A committee can examine a wide variety of topics, including how the federal government spends its money, the impact of legislative actions on the economy and the environment, and whether elected officials are upholding their constitutional duties. Some committees may investigate a particular issue for years before producing a report, which is then considered by the full House or Senate. Once a report is approved, it becomes law and is numbered as a House bill. It is a good idea to read the entire text of any proposed bill before voting on it.
Congressional committees often operate on a formal schedule, which is listed on the House website. A typical committee meets at least once a week, but larger panels meet more frequently. Committee meetings are often open to the public and use a strict version of Robert’s Rules of Order Newly Revised, though some follow more informal procedures. Regardless of the level of formality, most committees consider sensitive information and are required to sign confidentiality agreements when they take on new cases.

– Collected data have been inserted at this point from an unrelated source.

(** C26: The Digest answer is read by a parser of authentication values as one Digest value with
    exactly the parameters of RFC 7616 (or RFC 2069 when the challenge has no qop), and nothing
    in the credentials, the request or the challenge can add, remove or alter one: each text
    comes back as it was, whatever quotes, commas, backslashes and equals signs it holds, unless it
    holds a carriage return or a line feed; then it comes back without these and with every octet
    that is not UTF-8 replaced by U+FFFD ([stripCRLF]).  The value itself holds no line end. *)
Theorem authorization_unforgeable c creds inp v : Scheme c = AuthDigest → Authorize c creds inp = Ok v →
  ∃ H p, digestHash (param c paramAlgorithm) = Ok H ∧ ParseChallenges [v] = [p] ∧ Scheme p = AuthDigest ∧
    Realm p = stripCRLF (Realm c) ∧ Params p = list_to_map (answer H c creds inp) ∧ Forall (λ x, is_crlf x = false) v.
Proof.
  intros Hs Hv. pose proof (digest_clean _ _ _ _ Hs Hv) as Hcl. destruct (Authorize_digest _ _ _ _ Hs Hv) as (Hd & H & HH).
  destruct (digestHash_ok _ _ HH) as [Hb Ha]. exists H.
  pose proof (answer_fields H c creds inp Hb Ha) as Hok. pose proof (answer_names H c creds inp) as Hn.
  rewrite (digestAuthorization_answer _ _ _ _ _ Hd HH) in Hcl |- *. destruct (put_fields _ (mkChallenge AuthDigest [] ∅) Hn) as (Hp & Hsc & Hr).
  rewrite (answer_meant _ _ _ _ Hb) in Hp. cbn [Params] in Hp. rewrite (right_id_L ∅ (∪)) in Hp.
  eexists. split; [done|]. split; [exact (parse_fields _ _ Hok)|]. split; [exact Hsc|]. split; [|by split].
  etrans; [apply Hr; done|]. etrans; [exact (f_equal (λ m : gmap _ _, default [] (m !! paramRealm)) Hp)|].
  unfold answer. cbn [app list_to_map foldr fst snd]. rewrite lookup_insert_ne by done. by rewrite lookup_insert_eq.
Qed.

Definition sly : Credentials := mkCredentials (str "a" ++ [34; 44; 32] ++ str "uri=" ++ [34; 92; 13; 10]) (str "x").
Definition rfc7616_parsed : Challenge := default (mkChallenge AuthNone [] ∅) (SelectChallenge (ParseChallenges [rfc7616_challenge "SHA-256"])).
Definition sly_value : list Z := match Authorize rfc7616_parsed sly rfc7616_input with Ok v => v | _ => [] end.
Lemma authorization_unforgeable_witness : ∃ p, ParseChallenges [sly_value] = [p] ∧
  Params p !! str "username" = Some (str "a" ++ [34; 44; 32] ++ str "uri=" ++ [34; 92]) ∧ Params p !! str "uri" = Some (str "/dir/index.html").
Proof.
  destruct (authorization_unforgeable rfc7616_parsed sly rfc7616_input sly_value) as (H & p & HH & Hp & _ & _ & HP & _); [reflexivity|vm_compute; reflexivity|].
  exists p. split; [exact Hp|]. rewrite HP. split; reflexivity.
Defined.
Definition parseAACFmtp (params : list Z) : AACParams :=
  parseFmtpPairs params (λ key value p,
    if bool_decide (key = str "sizelength") then
      match Atoi value with Some n => mkAACParams n (IndexLength p) (IndexDeltaLength p) (Mode p) (a_Config p) | None => p end
    else if bool_decide (key = str "indexlength") then
      match Atoi value with Some n => mkAACParams (SizeLength p) n (IndexDeltaLength p) (Mode p) (a_Config p) | None => p end
    else if bool_decide (key = str "indexdeltalength") then
      match Atoi value with Some n => mkAACParams (SizeLength p) (IndexLength p) n (Mode p) (a_Config p) | None => p end
    else if bool_decide (key = str "mode") then mkAACParams (SizeLength p) (IndexLength p) (IndexDeltaLength p) value (a_Config p)
    else if bool_decide (key = str "config") then
      match hex_DecodeString value with Some b => mkAACParams (SizeLength p) (IndexLength p) (IndexDeltaLength p) (Mode p) b | None => p end
    else p) (mkAACParams 0 0 0 [] []).

Definition parseLATMFmtp (params : list Z) : LATMParams :=
  parseFmtpPairs params (λ key value p,
    if bool_decide (key = str "cpresent") then
      match Atoi value with Some n => mkLATMParams (l_Config p) (negb (n =? 0)) (Object p) | None => p end
    else if bool_decide (key = str "object") then
      match Atoi value with Some n => mkLATMParams (l_Config p) (Cpresent p) n | None => p end
    else if bool_decide (key = str "config") then
      match hex_DecodeString value with Some b => mkLATMParams b (Cpresent p) (Object p) | None => p end
    else p) (mkLATMParams [] true 0).
Lemma setupTCP_fine e trk desc opts c : env_ok e → setup_ok c → chosen c trk desc → sessionTransport (neg c) ≠ transportPinUDP →
  fine 3 (setupTCP e trk desc opts) c (λ _ c' _, set_up c trk c') (unbound e c trk).
Proof.
  intros He Hc Hch Hpin. unfold setupTCP. apply (fine_after 0 3 _ _ _ (λ a c1, a = c ∧ c1 = c)); [by apply fine_get|].
  intros ? ? o0 _ (-> & ->). eapply fine_mono; [|intros x c' o; apply (unbound_app e c trk o0)]. clear o0.
  pose proof (nextChannelPair_ok c (so_pairs _ Hc)) as Hnext.
  apply (fine_after 0 3 _ _ _ (λ a c1, c1 = c)).
  { apply of_res_fine; [done|]. destruct (nextChannelPair c) as [[r r']|x|]; [done| |done]. destruct Hnext as [-> _]. apply unbound_here; [done| |by apply usable]. eexists _, _. apply same_neg. }
  intros [r r'] ? o1 _ ->. eapply fine_mono; [|intros x c' o; apply (unbound_app e c trk o1)]. clear o1 Hnext.
  apply (fine_after 3 0 _ _ _ (λ resp c1, made c1 = made c ∧ neg c1 = neg c ∧ described c1 = described c ∧ uri_ok (trk_Control trk))).
  { eapply fine_weaken; [apply (fine_good 3), (do_good e (setup_request trk (BuildTransport r r')) c He (so_wf _ Hc)); [done|apply setup_request_clean]|done| |].
    - intros a c' o _ _ [R Ha]. apply requested_same in R as (-> & -> & ->). apply answered_uri in Ha. done.
    - intros x c' o [R Hx]. apply requested_same in R as (Hd & Hm & Hn). apply unbound_here; [done|rewrite Hn; eexists _, _; apply same_neg|].
      by eapply do_err_usable. }
  intros resp c1 o1 H1 (Hm1 & Hn1 & Hd1 & Huri). eapply fine_mono; [|intros x c' o; apply (unbound_app e c trk o1)]. clear o1.
  apply (fine_after 0 0 _ _ _ (λ _ c2, made c2 = made c ∧ (∃ id t, neg c2 = with_session id t (neg c)) ∧ described c2 = described c)).
  { apply recordSession_fine; [done|]. intros c' E1 E2 E3. rewrite E1, E2, Hm1, Hd1. split; [done|]. split; [|done]. rewrite <- Hn1. by eexists _, _. }
  intros [] c2 o2 H2 (Hm2 & Hn2 & Hd2). eapply fine_mono; [|intros x c' o; apply (unbound_app e c trk o2)]. clear o2.
  assert (Htear : ∀ x, fine 0 (_ ← teardownRejectedStream e (trk_Control trk); throw (A:=unit) (BadTransport x)) c2 (λ _ c' _, set_up c trk c') (unbound e c trk)).
  { intros x. by apply teardown_fine. }
  destruct (ParseTransport _) as [th|x|] eqn:Ep; [|by apply Htear|by apply ParseTransport_total in Ep].
  apply (fine_after 0 0 _ _ _ (λ a c3, a = c2 ∧ c3 = c2)); [by apply fine_get|]. intros ? ? o3 _ (-> & ->).
  eapply fine_mono; [|intros x c' o; apply (unbound_app e c trk o3)]. clear o3.
  destruct (InterleavedChannels th (claimedChannels c2)) as [[g g']|x|] eqn:Eg; [|by apply Htear|by apply InterleavedChannels_total in Eg].
  apply InterleavedChannels_ok in Eg as (Eg & Hg & N1 & N2). rewrite elem_of_claimed in N1, N2.
  pose proof (chosen_same _ c2 _ _ Hd2 Hm2 Hch) as Hch2. destruct (newTrack_made (trk_ID trk) desc opts g' (ch_ok _ _ _ Hch)) as (t & Et & T1 & T2 & T3 & T4).
  unfold lift_total. rewrite Et. apply (fine_after 0 0 _ _ _ (λ a c3, a = t ∧ c3 = c2)); [by apply fine_ret|]. intros ? ? o3 _ (-> & ->).
  eapply fine_mono; [|intros x c' o; apply (unbound_app e c trk o3)]. clear o3.
  apply (fine_after 0 0 _ _ _ (λ _ c3, described c3 = described c2 ∧ made c3 = made c2 ∧ neg c3 = neg c2)).
  { eapply fine_weaken; [apply (fine_good 0), (turn_good e c2 (λ _ _ _, False) He (so_wf _ H2)); done|done| |by intros ? ? ? []].
    intros a c' o _ _ [R _]. by apply requested_same in R. }
  intros _ c3 o3 H3 (Hd3 & Hm3 & Hn3). eapply fine_mono; [|intros x c' o; apply (unbound_app e c trk o3)]. clear o3.
  assert (Hpin3 : sessionTransport (neg c3) ≠ transportPinUDP) by (rewrite Hn3; destruct Hn2 as (id & tm & ->); done).
  eapply fine_weaken; [apply (publishTrack_fine t (trk_ID trk) desc g g' c3 H3); try done|done| |].
  - apply chosen_fresh; try done. by eapply chosen_same.
  - by rewrite Hn3.
  - by rewrite Hn3.
  - intros _ c' o _ _ [E _]. exists (su t). by rewrite E, Hm3, Hm2.
  - intros x c' o (-> & why & ->). apply unbound_here; [by rewrite Hm3|by rewrite Hn3|by apply usable].
Qed.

The House select committee investigating the January 6 Capitol riots has taken in vast amounts of information, interviewing 300 witnesses, issuing 50 subpoenas and obtaining 35,000 pages of records. Despite the avalanche of data, the panel’s leaders say it is still early in the investigation and they have a long way to go. The panel plans to hold a series of public hearings this winter and spring and may release an interim report before the midterm elections in November.
The panel is also expected to keep pursuing cooperation from Republican lawmakers who communicated with the White House on Jan. 6. The committee has already asked two GOP members to appear before it for depositions, but both have signaled they will invoke their Fifth Amendment protection against self incrimination.
As the committee continues to sift through the trove of evidence, its chair, Rep. Elijah Cummings, D-Maryland, says he sees a clear path to impeachment of President Trump. But some members of the panel are at career crossroads, with two leaving Congress after this year and others facing difficult reelection campaigns. Some are eyeing leadership positions and one is weighing a 2024 presidential bid.
In a summary of its findings released last week, the panel said it has found “credible evidence that the former President committed numerous crimes” in his efforts to undermine democracy. It pointed to “extensive and egregious” schemes, including using the Justice Department to overturn election results, that it believes violated several federal laws.
The panel highlighted the work of two senior Trump appointees, Ken Klukowski and Jeffrey Clark, who it says weaponized their departments to try to help Trump overturn his electoral defeat. In the case of Clark, the panel wrote, he drafted a letter to election administrators in battleground states that was designed to contradict specific Justice Department findings on voter fraud and insert the department into the presidential election, a violation of federal law.